Du repérage à la prise en charge spécialisée à travers des filières de soins : les leviers sont nombreux pour améliorer la prise en charge des patients souffrant de trouble du comportement alimentaire (TCA) en France.
« Il faut parfaire la formation des professionnels de santé, notamment en matière de repérage », insiste la Pr Nathalie Godart, pédopsychiatre et présidente de la Fédération française Anorexie Boulimie (FFAB). Pour ce faire, les généralistes peuvent se tourner vers les deux recommandations de la Haute Autorité de santé élaborées avec la FFAB.
La première, publiée en 2010, porte sur l'anorexie mentale et souligne l'importance d'un repérage précoce. Elle rappelle les populations à risque : adolescentes et jeunes femmes, mannequins, danseurs et sportifs, sujets atteints de pathologies impliquant des régimes (hypercholestérolémie familiale, diabète de type 1). Elle précise aussi les signes évocateurs (hyperactivité physique, surinvestissement intellectuel, aménorrhée, perte de poids supérieure à 15 %, etc.) qui doivent conduire à poser des questions simples, telles que « Avez-vous ou avez-vous eu un problème avec votre poids ou votre alimentation ? ». Le praticien peut aussi recourir au questionnaire Scoff, dans lequel deux réponses positives sur cinq sont prédictives d’un TCA.

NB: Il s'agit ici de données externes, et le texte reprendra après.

(* ===== verification/Client.v ===== *)
(** * Client: the optimistic handlers of the file list
    (src/components/FileList.tsx)

    The React state of [FileList] is the record [ListState].  Each async
    handler is cut at its [await] into two functions:
    - [*_start] runs the synchronous prefix (the early [return] when the row
      is missing, the optimistic [setFiles], closing a modal) and returns
      the new state, the HTTP request, and a [Pending] token holding what
      the continuation captured ([originalFiles], [file]);
    - [*_finish] runs the code after the [await] for a given response: the
      rest of the [try] block or the [catch] block (which restores
      [originalFiles]), then [finally]; it also returns the toasts shown.

    [start], [finish] and [serve] dispatch over the user actions, and
    [round_trip] composes one action with one server call.  The main
    theorem ([round_trip_synced]) proves, against the interface
    [Api.FilesApiLaws] only, that the browser's list stays equal (up to
    [updatedAt]) to the server's listing of the current folder after every
    action, whether the server accepts or refuses it, and whether the
    request reaches the server or fails in transit.  When two actions
    overlap, the [catch] block of the first puts back the list from
    before both ([stale_revert_loses_update]). *)

From S2P Require Import Prelude Schema Views Api.
Import Schema Views Api.

Module Client.

(** [{ id: string; name: string }], one breadcrumb entry. *)
Record Crumb := mkCrumb { crumb_id : string; crumb_name : string }.

(** The arguments of [addToast]. *)
Record Toast := mkToast {
  toast_title : string;
  toast_description : option string;
  toast_color : string
}.

(** The [useState] hooks of [FileList] (lines 41-51). *)
Record ListState := mkListState {
  files : list File;
  loading : bool;
  activeTab : string;
  currentFolderId : option string;
  folderPath : list Crumb;
  deleteModalOpen : bool;
  emptyTrashModalOpen : bool;
  selectedFile : option File
}.

Definition initial_state : ListState :=
  {| files := []; loading := true; activeTab := "all"; currentFolderId := None;
     folderPath := []; deleteModalOpen := false; emptyTrashModalOpen := false;
     selectedFile := None |}.

(** The setters [setFiles], [setLoading], ... *)
Definition setFiles (v : list File) (s : ListState) : ListState :=
  {| files := v; loading := loading s; activeTab := activeTab s;
     currentFolderId := currentFolderId s; folderPath := folderPath s;
     deleteModalOpen := deleteModalOpen s; emptyTrashModalOpen := emptyTrashModalOpen s;
     selectedFile := selectedFile s |}.

Definition setLoading (v : bool) (s : ListState) : ListState :=
  {| files := files s; loading := v; activeTab := activeTab s;
     currentFolderId := currentFolderId s; folderPath := folderPath s;
     deleteModalOpen := deleteModalOpen s; emptyTrashModalOpen := emptyTrashModalOpen s;
     selectedFile := selectedFile s |}.

Definition setDeleteModalOpen (v : bool) (s : ListState) : ListState :=
  {| files := files s; loading := loading s; activeTab := activeTab s;
     currentFolderId := currentFolderId s; folderPath := folderPath s;
     deleteModalOpen := v; emptyTrashModalOpen := emptyTrashModalOpen s;
     selectedFile := selectedFile s |}.

Definition setEmptyTrashModalOpen (v : bool) (s : ListState) : ListState :=
  {| files := files s; loading := loading s; activeTab := activeTab s;
     currentFolderId := currentFolderId s; folderPath := folderPath s;
     deleteModalOpen := deleteModalOpen s; emptyTrashModalOpen := v;
     selectedFile := selectedFile s |}.

Definition setSelectedFile (v : option File) (s : ListState) : ListState :=
  {| files := files s; loading := loading s; activeTab := activeTab s;
     currentFolderId := currentFolderId s; folderPath := folderPath s;
     deleteModalOpen := deleteModalOpen s; emptyTrashModalOpen := emptyTrashModalOpen s;
     selectedFile := v |}.

(** ** Requests, responses and continuations *)

(** The body of [DELETE /api/files/:id/delete]. *)
Record DeleteBody := mkDeleteBody { success : bool; data_error : option string }.

Inductive Request :=
| GetFiles (userId : string) (parentId : option string)
| PatchStar (fileId : string)
| PatchTrash (fileId : string)
| DeleteFile (fileId : string)
| DeleteEmptyTrash.

(** The answer to each request as axios delivers it: a body, or an error
    (a non-2xx status or a failed request) that makes [await] throw. *)
Inductive Response :=
| FilesResp (r : result ApiError (list File))
| StarResp (r : result ApiError File)
| TrashResp (r : result ApiError File)
| DeleteResp (r : result ApiError DeleteBody)
| EmptyResp (r : result ApiError nat).

(** What the code after [await] has captured. *)
Inductive Pending :=
| PendFetch (showLoading : bool)
| PendStar (originalFiles : list File) (file : File)
| PendTrash (originalFiles : list File)
| PendDelete (originalFiles : list File)
| PendEmptyTrash (originalFiles : list File).

Definition failed (title descr : string) : Toast := mkToast title (Some descr) "danger".
Definition succeeded (title : string) : Toast := mkToast title None "success".

(** ** fetchFiles (lines 54-73) *)

(** [if (currentFolderId) url += ...]: a folder id is sent when it is
    truthy, i.e. present and not the empty string. *)
Definition folder_param (currentFolderId : option string) : option string :=
  match currentFolderId with
  | Some p => if p === "" then None else Some p
  | None => None
  end.

Definition fetchFiles_start (userId : string) (showLoading : bool) (s : ListState)
    : ListState * Pending * Request :=
  (if showLoading then setLoading true s else s, PendFetch showLoading,
   GetFiles userId (folder_param (currentFolderId s))).

Definition fetchFiles_finish (showLoading : bool) (r : result ApiError (list File))
    (s : ListState) : ListState * list Toast :=
  let '(s1, toasts) :=
    match r with
    | Ok data => (setFiles data s, [])
    | Err _ => (s, [failed "Error Loading Files" "Couldn't load files. Please try refreshing."])
    end in
  (if showLoading then setLoading false s1 else s1, toasts).

(** ** handleStarFile (lines 94-113) *)

Definition toggle_star_in (fileId : string) (prev : list File) : list File :=
  map (λ f, if id f === fileId then with_isStarred (negb (isStarred f)) f else f) prev.

Definition handleStarFile_start (fileId : string) (s : ListState)
    : option (ListState * Pending * Request) :=
  let originalFiles := files s in
  match List.find (λ f, id f === fileId) (files s) with
  | None => None
  | Some file =>
      Some (setFiles (toggle_star_in fileId (files s)) s,
            PendStar originalFiles file, PatchStar fileId)
  end.

Definition handleStarFile_finish (originalFiles : list File) (file : File)
    (r : result ApiError File) (s : ListState) : ListState * list Toast :=
  match r with
  | Ok _ =>
      (s, [succeeded (if isStarred file then "Removed from Starred" else "Added to Starred")])
  | Err _ =>
      (setFiles originalFiles s, [failed "Action Failed" "Couldn't update star status."])
  end.

(** ** handleTrashFile (lines 115-135) *)

Definition toggle_trash_in (fileId : string) (prev : list File) : list File :=
  map (λ f, if id f === fileId then with_isTrash (negb (isTrash f)) f else f) prev.

Definition handleTrashFile_start (fileId : string) (s : ListState)
    : option (ListState * Pending * Request) :=
  let originalFiles := files s in
  match List.find (λ f, id f === fileId) (files s) with
  | None => None
  | Some _ =>
      Some (setFiles (toggle_trash_in fileId (files s)) s,
            PendTrash originalFiles, PatchTrash fileId)
  end.

Definition handleTrashFile_finish (originalFiles : list File)
    (r : result ApiError File) (s : ListState) : ListState * list Toast :=
  match r with
  | Ok responseData =>
      (s, [succeeded (if isTrash responseData then "Moved to Trash" else "Restored from Trash")])
  | Err _ =>
      (setFiles originalFiles s, [failed "Action Failed" "Couldn't update file status."])
  end.

(** ** handleDeleteFile (lines 137-160) *)

Definition remove_in (fileId : string) (prev : list File) : list File :=
  List.filter (λ f, negb (id f === fileId)) prev.

Definition handleDeleteFile_start (fileId : string) (s : ListState)
    : option (ListState * Pending * Request) :=
  let fileToDelete := List.find (λ f, id f === fileId) (files s) in
  let originalFiles := files s in
  match fileToDelete with
  | None => None
  | Some _ =>
      Some (setDeleteModalOpen false (setFiles (remove_in fileId (files s)) s),
            PendDelete originalFiles, DeleteFile fileId)
  end.

(** [if (response.data.success) ... else throw]: a body without success
    takes the [catch] branch like a failed request. *)
Definition handleDeleteFile_finish (originalFiles : list File)
    (r : result ApiError DeleteBody) (s : ListState) : ListState * list Toast :=
  let '(s1, toasts) :=
    match r with
    | Ok data =>
        if success data then (s, [succeeded "File Permanently Deleted"])
        else (setFiles originalFiles s, [failed "Deletion Failed" "Could not delete the file."])
    | Err _ => (setFiles originalFiles s, [failed "Deletion Failed" "Could not delete the file."])
    end in
  (setSelectedFile None s1, toasts).

(** ** handleEmptyTrash (lines 162-176) *)

Definition drop_trash_in (prev : list File) : list File :=
  List.filter (λ f, negb (isTrash f)) prev.

Definition handleEmptyTrash_start (s : ListState) : ListState * Pending * Request :=
  let originalFiles := files s in
  (setEmptyTrashModalOpen false (setFiles (drop_trash_in (files s)) s),
   PendEmptyTrash originalFiles, DeleteEmptyTrash).

Definition handleEmptyTrash_finish (originalFiles : list File)
    (r : result ApiError nat) (s : ListState) : ListState * list Toast :=
  match r with
  | Ok _ => (s, [succeeded "Trash Emptied"])
  | Err _ => (setFiles originalFiles s, [failed "Action Failed" "Could not empty trash."])
  end.

(** ** Dispatch *)

(** The actions a user triggers from the rows and the header. *)
Inductive UserAction :=
| AStar (fileId : string)
| ATrash (fileId : string)
| ADelete (fileId : string)
| AEmptyTrash.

Encourager le multidisciplinaire
Quant à la prise en charge, elle doit être ambulatoire et multidisciplinaire, alliant le psychique et le somatique. Elle peut prendre la forme d’une hospitalisation à temps plein si nécessaire, sur la base d’un faisceau de critères médicaux (indice de masse corporelle < 13,2 kg/m2 à 15 ans, élévation de la créatinine plasmatique, acétonurie), psychiatriques (risque suicidaire) et environnementaux (isolement social, conflits familiaux sévères, etc.) et leur évolutivité, décrits dans un tableau. La HAS insiste sur le climat de confiance qui doit s’établir avec la famille.
La seconde recommandation, sur l'hyperphagie boulimique et la boulimie, publiée en 2019, est accompagnée de huit fiches pratiques. Y sont notamment mentionnées les populations que les généralistes devraient systématiquement investiguer : personnes en surpoids ou en situation d’obésité, en demande de chirurgie bariatrique, présentant des antécédents de TCA, impliquées dans des disciplines nécessitant un contrôle du poids, souffrant de troubles psychiatriques même légers…
La HAS met l’accent sur l’importance d’une attitude bienveillante et empathique dans l’interrogatoire du patient, pour qui ces troubles sont souvent objets de honte.
Comme pour l’anorexie, le maître mot de la prise en charge est la précocité et la multi-disciplinarité. Selon la Pr Godart, cette dimension doit être davantage encouragée en France. « Pas seulement avec des mots : participer à des réunions de synthèse prend du temps, cela doit être reconnu », déclare-t-elle, plaidant pour que les filières de soins spécifiques aux TCA soient plus visibles, « afin que familles, patients et médecins, sachent à qui s’adresser ».
Par ailleurs, « il faut créer davantage d’équipes spécialisées avec des outils validés. Par exemple, en psychiatrie, il faut développer les thérapies familiales et multifamiliales (efficaces notamment chez les adolescentes anorexiques), les thérapies cognitivo-comportementales… Sur le plan somatique, les prises en charge spécifiques des complications et les aspects nutritionnels doivent être mieux connus », estime-t-elle.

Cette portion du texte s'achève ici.